While 80 percent of respondents believe they would make more informed business decisions if they had more effective tools to analyze information, 24 per cent say they do not have the right information to make effective decisions about their business performance. 

  • 28 per cent of executives in the food/beverage/retail industries say they do not have the right data about their customers to make effective business decisions;
  • 96 per cent of executives across the country think it is important to have access to information  to improve decision making, yet three in ten admit their IT departments are not able to support their information needs; and
  • 51 per cent of executives say data is the most under-utilized asset in their organization.

Sharing Information

The survey also found that apparently, we're not very good at sharing information. The study indicates that 82 per cent of executives think their staff could share information more efficiently than they do.

Results also show that almost 75 per cent of executives say the information about their department or business performance is not always accurate, timely, useful, or easy to understand.

"Many business analytics initiatives are based on the concept of wanting and needing access to information while ignoring the elephant in the room; the fact we just aren't that effective at sharing information," says Elie Elia, a professor in the Department of Management and Technology at Université du Québec à Montréal.

"While access to accurate and up-to-date information is critical to business success, there is a substantial amount of untapped business value that can be gained by sharing information more effectively," she adds.

The biggest concern for executives in 2011 was the timeliness of information, with one in six
saying the information they receive is rarely or never timely.

Keeping Up: Business Analytics

According to Kathryn Brohman, a Management Information Systems professor at Queen's University School of Business, addressing information overload often requires organizations to make significant procedural changes.

"For organizations to be successful combating information overload they need both the right technology and the right procedures," states Brohman.

And it seems that Canadian businesses are catching on. Results show that there is a national trend toward understanding business analytics software and its value.

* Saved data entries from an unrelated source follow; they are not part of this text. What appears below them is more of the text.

(** * react-fields: the schema walker ([Fields]) and the form controller ([Form])

    A shallow embedding of [src/lib/fields.jsx] (the [Fields] component and
    [renderFields]) and of the [Form] component, with the properties of the
    specification stated over it.

    ** Scope of the value model

    JavaScript values are modelled as JSON-like data: [undefined], [null],
    booleans, integers, strings, opaque function values, and references to
    objects living in a store.  An object is its set of own enumerable data
    properties, together with a flag that says whether it is an array.
    Strings expose their indices and their [length], arrays their [length];
    properties inherited from prototypes, accessors, symbols, writes to the
    [length] of an array and properties of function values are not modelled.
    Numbers are integers (no [NaN], no fractions).  Strings are sequences of
    characters, compared character code by character code.  Enumeration
    order of the properties of an object is not modelled either: the only
    enumeration the properties below depend on is sorted before it is used.

    Field paths are typed as the source documents them: a dotted string, an
    array of keys (keys are strings; a numeric key is its decimal string), or
    nothing.  The [fields] property is an array of field names.

    The functions of the [lodash] library that the source calls ([_.get],
    [_.set], [_.keys], [_.sortBy], [_.pickBy], [_.isEmpty]) are not part of
    the repository; they are transcribed from the implementation of lodash 4
    (without the later refusal of [_.set] to write the keys [__proto__],
    [constructor] and [prototype]). *)

From stdpp Require Import gmap strings list fin_maps sorting pretty.
From Stdlib Require Import ZArith Ascii String.

Local Open Scope string_scope.
Local Open Scope Z_scope.

(** ** Values and the object store *)

Abbreviation loc := positive (only parsing).

(** Errors raised by the runtime or by [invariant].  [FieldNotDefined fps] is
    the violation whose message is
    [render('${fps}') failed because the field "${fps}" is not defined in the schema.];
    [NoComponent fps ty] is the one whose message is
    [field "${fps}" has a type "${ty}" that does not have a component]. *)
Inductive js_error :=
| TypeError
| ReferenceError (ident : string)
| FieldNotDefined (fieldPathString : option string)
| NoComponent (fieldPathString : option string) (type : option string).

Inductive val :=
| VUndef
| VNull
| VBool (b : bool)
| VNum (n : Z)
| VStr (s : string)
| VFun (name : string)
| VOnChange (fieldPath : option (list string)) (fieldPathString : option string)
| VError (e : js_error)
| VRef (l : loc).

Record obj := Obj { o_array : bool; o_props : gmap string val }.

Abbreviation heap := (gmap loc obj) (only parsing).

#[global] Instance js_error_eq_dec : EqDecision js_error.
Proof. solve_decision. Defined.
#[global] Instance val_eq_dec : EqDecision val.
Proof. solve_decision. Defined.
#[global] Instance obj_eq_dec : EqDecision obj.
Proof. solve_decision. Defined.

Definition plain (m : gmap string val) : obj := Obj false m.
Definition array (m : gmap string val) : obj := Obj true m.

(** [alloc h o] evaluates an object or array literal: a fresh location. *)
Definition alloc (h : heap) (o : obj) : loc * heap :=
  let l := fresh (dom h) in (l, <[l := o]> h).

(** JavaScript truthiness ([!!v]). *)
Definition truthy (v : val) : bool :=
  match v with
  | VUndef | VNull => false
  | VBool b => b
  | VNum n => negb (n =? 0)
  | VStr s => negb (String.eqb s "")
  | VFun _ | VOnChange _ _ | VError _ | VRef _ => true
  end.

(** [v == null] *)
Definition nullish (v : val) : bool :=
  match v with VUndef | VNull => true | _ => false end.

(** [a || b] and [a && b] on values. *)
Definition js_or (a b : val) : val := if truthy a then a else b.
Definition js_and (a b : val) : val := if truthy a then b else a.

(** lodash [isObject]: objects and functions. *)
Definition isObject (v : val) : bool :=
  match v with
  | VRef _ | VFun _ | VOnChange _ _ | VError _ => true
  | _ => false
  end.

(** *** Array indices *)

Definition digit_of (c : ascii) : option N :=
  let n := N_of_ascii c in
  if ((48 <=? n) && (n <=? 57))%N then Some (n - 48)%N else None.

Fixpoint parse_digits (acc : N) (s : string) : option N :=
  match s with
  | EmptyString => Some acc
  | String c s' =>
      match digit_of c with
      | Some d => parse_digits (10 * acc + d)%N s'
      | None => None
      end
  end.

(** The strings accepted by lodash's [reIsUint]: [0], or a non-empty run of
    decimal digits that does not start with [0]. *)
Definition parse_uint (s : string) : option N :=
  match s with
  | EmptyString => None
  | String "0"%char EmptyString => Some 0%N
  | String "0"%char _ => None
  | _ => parse_digits 0 s
  end.

Definition MAX_SAFE_INTEGER : N := 9007199254740991.

(** lodash [isIndex(key)] on a string key. *)
Definition isIndex (key : string) : bool :=
  match parse_uint key with
  | Some n => (n <? MAX_SAFE_INTEGER)%N
  | None => false
  end.

(** The [length] of an array: one more than its largest index. *)
Definition array_length (m : gmap string val) : N :=
  map_fold (λ k _ acc,
    match parse_uint k with
    | Some n => if (n <? 4294967295)%N then N.max acc (N.succ n) else acc
    | None => acc
    end) 0%N m.

Fixpoint string_chars (i : N) (s : string) : list (string * val) :=
  match s with
  | EmptyString => []
  | String c s' => (pretty i, VStr (String c EmptyString)) :: string_chars (N.succ i) s'
  end.

(** *** Property access *)

(** The own enumerable properties of a value, as [Object.assign] and the
    spread operator see them. *)
Definition own_enumerable (h : heap) (v : val) : gmap string val :=
  match v with
  | VRef l => match h !! l with Some o => o_props o | None => ∅ end
  | VStr s => list_to_map (string_chars 0 s)
  | _ => ∅
  end.

(** The property [k] of [v], when [v] has one. *)
Definition lookup_prop (h : heap) (v : val) (k : string) : option val :=
  match v with
  | VRef l =>
      match h !! l with
      | Some o =>
          if o_array o && String.eqb k "length"
          then Some (VNum (Z.of_N (array_length (o_props o))))
          else o_props o !! k
      | None => None
      end
  | VStr s =>
      if String.eqb k "length" then Some (VNum (Z.of_nat (String.length s)))
      else own_enumerable h v !! k
  | _ => None
  end.

(** [v[k]] for a [v] that is not [null] or [undefined]: a property that is
    not there reads as [undefined]. *)
Definition get_prop (h : heap) (v : val) (k : string) : val :=
  default VUndef (lookup_prop h v k).

(** [v[k] = x]: a store into an object of the heap; on anything else the
    assignment has no effect. *)
Definition set_prop (h : heap) (v : val) (k : string) (x : val) : heap :=
  match v with
  | VRef l =>
      match h !! l with
      | Some o => <[l := Obj (o_array o) (<[k := x]> (o_props o))]> h
      | None => h
      end
  | _ => h
  end.

(** Results of code that may throw. *)
Inductive result (A : Type) :=
| Ok (a : A)
| Throw (e : val).
Arguments Ok {A} a.
Arguments Throw {A} e.

(** Sequencing of code that may throw. *)
Definition bind_result {A B} (r : result A) (k : A → result B) : result B :=
  match r with
  | Ok a => k a
  | Throw e => Throw e
  end.

(** [_.map(list, f)] for an [f] that may throw: left to right, stopping at
    the first exception. *)
Fixpoint map_result {A B} (f : A → result B) (l : list A) : result (list B) :=
  match l with
  | [] => Ok []
  | x :: l' =>
      bind_result (f x) (λ y,
      bind_result (map_result f l') (λ ys, Ok (y :: ys)))
  end.

(** [v.k] where [v] may be [null] or [undefined]. *)
Definition member (h : heap) (v : val) (k : string) : result val :=
  if nullish v then Throw (VError TypeError) else Ok (get_prop h v k).

(** Conversion of a value used as a property key.  Objects and functions
    have no key in this model. *)
Definition to_key (v : val) : option string :=
  match v with
  | VUndef => Some "undefined"
  | VNull => Some "null"
  | VBool true => Some "true"
  | VBool false => Some "false"
  | VNum n => Some (pretty n)
  | VStr s => Some s
  | _ => None
  end.

Definition get_prop_val (h : heap) (v : val) (k : val) : val :=
  match to_key k with
  | Some s => get_prop h v s
  | None => VUndef
  end.

(** ** lodash *)

Module lodash.

(** [baseGet]'s loop:
    [while (object != null && index < length) object = object[toKey(path[index++])]].
    [None] when the loop stops before the end of the path. *)
Fixpoint baseGet_loop (h : heap) (object : val) (path : list string) : option val :=
  match path with
  | [] => Some object
  | key :: rest =>
      if nullish object then None
      else baseGet_loop h (get_prop h object key) rest
  end.

(** [return (index && index == length) ? object : undefined] *)
Definition baseGet (h : heap) (object : val) (path : list string) : val :=
  match path with
  | [] => VUndef
  | _ => default VUndef (baseGet_loop h object path)
  end.

(** [_.get(object, path)] with an array path and no default value. *)
Definition get (h : heap) (object : val) (path : list string) : val :=
  if nullish object then VUndef else baseGet h object path.

(** [baseSet]'s loop.  For a key that is not the last, the value already
    there is kept when it is an object, and replaced by a new array or
    object otherwise, according to the next key. *)
Fixpoint baseSet_loop (h : heap) (nested : val) (path : list string) (value : val) : heap :=
  match path with
  | [] => h
  | key :: rest =>
      if nullish nested then h
      else
        match rest with
        | [] => set_prop h nested key value
        | next :: _ =>
            let objValue := get_prop h nested key in
            if isObject objValue then
              let h1 := set_prop h nested key objValue in
              baseSet_loop h1 (get_prop h1 nested key) rest value
            else
              let '(l, h1) := alloc h (if isIndex next then array ∅ else plain ∅) in
              let h2 := set_prop h1 nested key (VRef l) in
              baseSet_loop h2 (get_prop h2 nested key) rest value
        end
  end.

(** [_.set(object, path, value)]: mutates [object] and returns it. *)
Definition set (h : heap) (object : val) (path : list string) (value : val) : val * heap :=
  if nullish object then (object, h)
  else if isObject object then (object, baseSet_loop h object path value)
  else (object, h).

(** [_.keys(object)]: the own enumerable property names. *)
Definition keys (h : heap) (object : val) : list string :=
  (map_to_list (own_enumerable h object)).*1.

(** [_.isEmpty(value)] *)
Definition isEmpty (h : heap) (value : val) : bool :=
  match value with
  | VStr s => String.eqb s ""
  | VRef l =>
      match h !! l with
      | Some o =>
          if o_array o then (array_length (o_props o) =? 0)%N
          else bool_decide (o_props o = ∅)
      | None => true
      end
  | _ => true
  end.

Only 13 per cent of respondents said their organization did not need business analytics tools, down from 21 percent in 2010. Alberta saw the most significant drop, from 22 per cent stating they did not need the technology in 2010 to only 6 per cent this year.

Fortunately, tools and software like those offered by SAS are more prolific and readily available than in the past. Multiple web apps and information on business analytics tools are offered by a wide variety of hosts and are easily accessible both on and offline.